Samuel Johnson said that while science books might be translated exactly, in translating history books precision is possible except where oratorical passages are concerned, because they are ‘poetical’. He goes on to say that poetry cannot be translated, a consequence of which is that poets ‘preserve languages; for we would not be at the trouble to learn a language, if we could have all that is written in it just as well in a translation. But as the beauties of poetry cannot be preserved in any language except that in which it was originally written, we learn the language.’5 But in Johnson’s time another genre was cultivated, by poets such as Dryden and Pope and himself: poets did not translate but composed what were known as ‘imitations’. Edward Fitzgerald, who, incidentally, was a lover of Dryden’s poetry, did not set out to translate the quatrains of Omar Khayyam. In a letter he remarks ‘God Forbid’ that he should be thought to be translating. He was, in fact, working in the now almost forgotten tradition of the Imitation.6 Since he was possessed of the genius of a poet, his imitation is one of the most successful poems in the English language, but it is not intended to be a translation. Of it Fitzgerald used the coinage ‘transmogrification’.

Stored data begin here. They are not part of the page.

Lemma run_requests_confined_witness :
  exists day fname,
    day ∈ [Ref.monday; Ref.sunday] /\
    [u "images"; u "2025-05-11"; u "mensa-academica_hauptgericht.png"]
      = div (div [u "images"] (isoformat day)) fname.
Proof.
  destruct (@run Ref.libs (Ref.online Ref.menu) Ref.monday Ref.sunday [u "images"] ∅)
    as [res st] eqn:Hrun.
  assert (requests st !! 1%nat =
            Some (u "https://mensa.fachschaft.tf/img/curry.png",
                  [u "images"; u "2025-05-11"; u "mensa-academica_hauptgericht.png"]))
    as Hreq.
  { apply (f_equal snd) in Hrun. simpl in Hrun. subst st. vm_compute. reflexivity. }
  destruct (@run_requests_confined Ref.libs (Ref.online Ref.menu) _ _ _ _ _ _ Hrun _ _ _ Hreq)
    as (day & fname & raw & Hday & Hpath & _).
  by exists day, fname.
Defined.

(* ================================================================= *)
(** ** What can end a run *)

Section RunRaises.
Context `{Libs} (w : World).

Lemma for_each_raise {A} (Q : exn -> Prop) (body : A -> list row -> M (list row))
    (xs : list A) :
  (forall x rows st e st', x ∈ xs -> body x rows st = (Raise e, st') -> Q e) ->
  forall rows st e st', for_each body xs rows st = (Raise e, st') -> Q e.
Proof.
  induction xs as [|x xs IH]; intros Hbody rows st e st'; [done|].
  cbn [for_each]. unfold bind.
  destruct (body x rows st) as [[rows1|e1] st1] eqn:E.
  - apply IH. intros y ? ? ? ? Hy. apply Hbody. apply elem_of_cons. by right.
  - intros [= <- <-]. eapply Hbody; [apply elem_of_cons; by left|done].
Qed.

Lemma description_never_raises c e : description_of c <> Raise e.
Proof.
  unfold description_of. destruct (p_tag c) as [strings|]; [|done].
  destruct (List.map strip _); [done|]. by rewrite squash_eq.
Qed.

Lemma mensa_never_raises h2 e : mensa_of h2 <> Raise e.
Proof. unfold mensa_of. by rewrite squash_eq. Qed.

If the translator is not a poet but is anxious to convey in his own language what the poet said in his, then prose is the best choice. Sometimes, as in the instance of the Authorized Version of the Psalms, the prose translation takes on a specially exalted quality from the power of the original. Gertrude Bell’s verse renderings of Ḥāfiẓ are a pleasure to read, and Sir William Jones’ A Persian Song amused Byron. It goes:
Sweet maid, if thou wouldst charm my sight
And bid these arms thy neck infold;
That rosy cheek, that lily hand
Would give thy poet more delight
Than all Bocara’s vaunted gold,
Than all the gems of Samarcand.7
Byron’s coarse parody of it was not published in his complete poetical works until 1980. Dr Loloi describes it as ‘a witty exercise in burlesque which merits detailed comparison with “A Persian Song” ’.8 It is known, however, that Byron admired Jones’ display of skill in poetic technique in this particular translation. Jones’ version is all very well (Byron’s of course has really nothing to do with examination of the Persian original), but Jones is a long way from:
If that Shīrāzī Turk captures our heart,
For his Hindu dark mole I would forgive Samarqand and Bukhārā.9
with its connotation of the allure of cruelty in the Turk.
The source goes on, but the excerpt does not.